**What you are asked to do**
Quote exactly and only this range of lines in the data below: the line that holds "sample, and [score_samples]" to the line that holds "Definition cfg_default : Config", both included.

[Records drawn from a dataset]

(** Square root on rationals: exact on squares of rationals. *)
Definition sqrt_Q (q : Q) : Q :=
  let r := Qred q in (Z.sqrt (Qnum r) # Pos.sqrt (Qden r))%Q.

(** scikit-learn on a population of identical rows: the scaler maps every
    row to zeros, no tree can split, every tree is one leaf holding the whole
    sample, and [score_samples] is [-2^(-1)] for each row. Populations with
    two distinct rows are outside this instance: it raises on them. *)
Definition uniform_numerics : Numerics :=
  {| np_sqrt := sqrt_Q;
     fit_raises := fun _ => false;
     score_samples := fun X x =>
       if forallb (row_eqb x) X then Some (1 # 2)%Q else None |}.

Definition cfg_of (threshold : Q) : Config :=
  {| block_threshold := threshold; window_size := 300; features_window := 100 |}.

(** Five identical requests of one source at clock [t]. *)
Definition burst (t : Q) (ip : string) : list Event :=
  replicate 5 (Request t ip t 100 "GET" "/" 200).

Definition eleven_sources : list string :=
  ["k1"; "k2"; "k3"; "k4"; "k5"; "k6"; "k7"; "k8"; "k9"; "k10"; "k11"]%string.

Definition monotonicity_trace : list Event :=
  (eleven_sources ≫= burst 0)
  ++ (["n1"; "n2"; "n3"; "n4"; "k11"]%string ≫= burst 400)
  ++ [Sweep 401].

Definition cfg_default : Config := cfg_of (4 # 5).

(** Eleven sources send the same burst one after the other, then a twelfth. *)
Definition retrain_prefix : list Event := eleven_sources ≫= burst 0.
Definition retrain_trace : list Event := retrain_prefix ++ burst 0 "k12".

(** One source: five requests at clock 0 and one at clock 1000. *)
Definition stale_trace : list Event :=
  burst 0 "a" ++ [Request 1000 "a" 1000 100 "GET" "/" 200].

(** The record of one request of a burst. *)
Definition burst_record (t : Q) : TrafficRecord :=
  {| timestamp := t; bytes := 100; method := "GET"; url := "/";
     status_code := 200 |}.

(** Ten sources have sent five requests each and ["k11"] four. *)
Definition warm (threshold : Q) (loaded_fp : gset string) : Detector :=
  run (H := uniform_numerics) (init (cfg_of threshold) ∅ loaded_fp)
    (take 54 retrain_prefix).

--

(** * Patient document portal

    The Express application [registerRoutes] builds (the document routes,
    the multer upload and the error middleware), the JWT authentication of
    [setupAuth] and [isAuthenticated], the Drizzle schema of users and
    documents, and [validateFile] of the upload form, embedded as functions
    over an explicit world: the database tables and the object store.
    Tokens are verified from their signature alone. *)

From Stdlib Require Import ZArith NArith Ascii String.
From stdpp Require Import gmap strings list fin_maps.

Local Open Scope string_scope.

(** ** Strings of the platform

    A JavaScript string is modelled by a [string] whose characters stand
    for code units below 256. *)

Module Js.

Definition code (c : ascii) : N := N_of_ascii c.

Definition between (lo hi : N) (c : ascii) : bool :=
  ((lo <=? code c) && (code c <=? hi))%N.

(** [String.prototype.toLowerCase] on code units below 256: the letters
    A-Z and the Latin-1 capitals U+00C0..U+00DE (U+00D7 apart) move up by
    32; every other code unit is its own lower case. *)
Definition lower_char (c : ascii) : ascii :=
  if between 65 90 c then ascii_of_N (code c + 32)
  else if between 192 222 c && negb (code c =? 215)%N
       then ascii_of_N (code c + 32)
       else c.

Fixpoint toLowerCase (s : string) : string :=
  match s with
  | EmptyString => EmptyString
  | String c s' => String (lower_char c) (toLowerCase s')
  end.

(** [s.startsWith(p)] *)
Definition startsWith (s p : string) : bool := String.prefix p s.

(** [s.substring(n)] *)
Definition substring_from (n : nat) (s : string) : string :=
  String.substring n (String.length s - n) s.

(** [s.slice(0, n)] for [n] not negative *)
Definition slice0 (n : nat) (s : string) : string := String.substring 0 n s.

--

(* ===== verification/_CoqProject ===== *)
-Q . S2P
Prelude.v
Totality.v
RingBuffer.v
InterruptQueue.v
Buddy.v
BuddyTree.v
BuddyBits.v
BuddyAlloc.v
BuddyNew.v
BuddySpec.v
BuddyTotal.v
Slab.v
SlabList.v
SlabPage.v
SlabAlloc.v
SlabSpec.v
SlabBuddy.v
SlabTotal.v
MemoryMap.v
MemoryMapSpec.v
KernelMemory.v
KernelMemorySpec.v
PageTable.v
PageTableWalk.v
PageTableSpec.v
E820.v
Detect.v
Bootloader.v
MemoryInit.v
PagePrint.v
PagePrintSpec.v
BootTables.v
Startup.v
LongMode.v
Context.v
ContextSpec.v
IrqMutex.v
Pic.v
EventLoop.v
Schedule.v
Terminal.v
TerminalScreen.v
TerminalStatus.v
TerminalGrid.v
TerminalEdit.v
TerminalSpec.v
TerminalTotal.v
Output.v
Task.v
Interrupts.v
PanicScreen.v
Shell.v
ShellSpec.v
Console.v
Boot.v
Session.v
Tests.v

**Output**
    sample, and [score_samples] is [-2^(-1)] for each row. Populations with
    two distinct rows are outside this instance: it raises on them. *)
Definition uniform_numerics : Numerics :=
  {| np_sqrt := sqrt_Q;
     fit_raises := fun _ => false;
     score_samples := fun X x =>
       if forallb (row_eqb x) X then Some (1 # 2)%Q else None |}.

Definition cfg_of (threshold : Q) : Config :=
  {| block_threshold := threshold; window_size := 300; features_window := 100 |}.

(** Five identical requests of one source at clock [t]. *)
Definition burst (t : Q) (ip : string) : list Event :=
  replicate 5 (Request t ip t 100 "GET" "/" 200).

Definition eleven_sources : list string :=
  ["k1"; "k2"; "k3"; "k4"; "k5"; "k6"; "k7"; "k8"; "k9"; "k10"; "k11"]%string.

Definition monotonicity_trace : list Event :=
  (eleven_sources ≫= burst 0)
  ++ (["n1"; "n2"; "n3"; "n4"; "k11"]%string ≫= burst 400)
  ++ [Sweep 401].

Definition cfg_default : Config := cfg_of (4 # 5).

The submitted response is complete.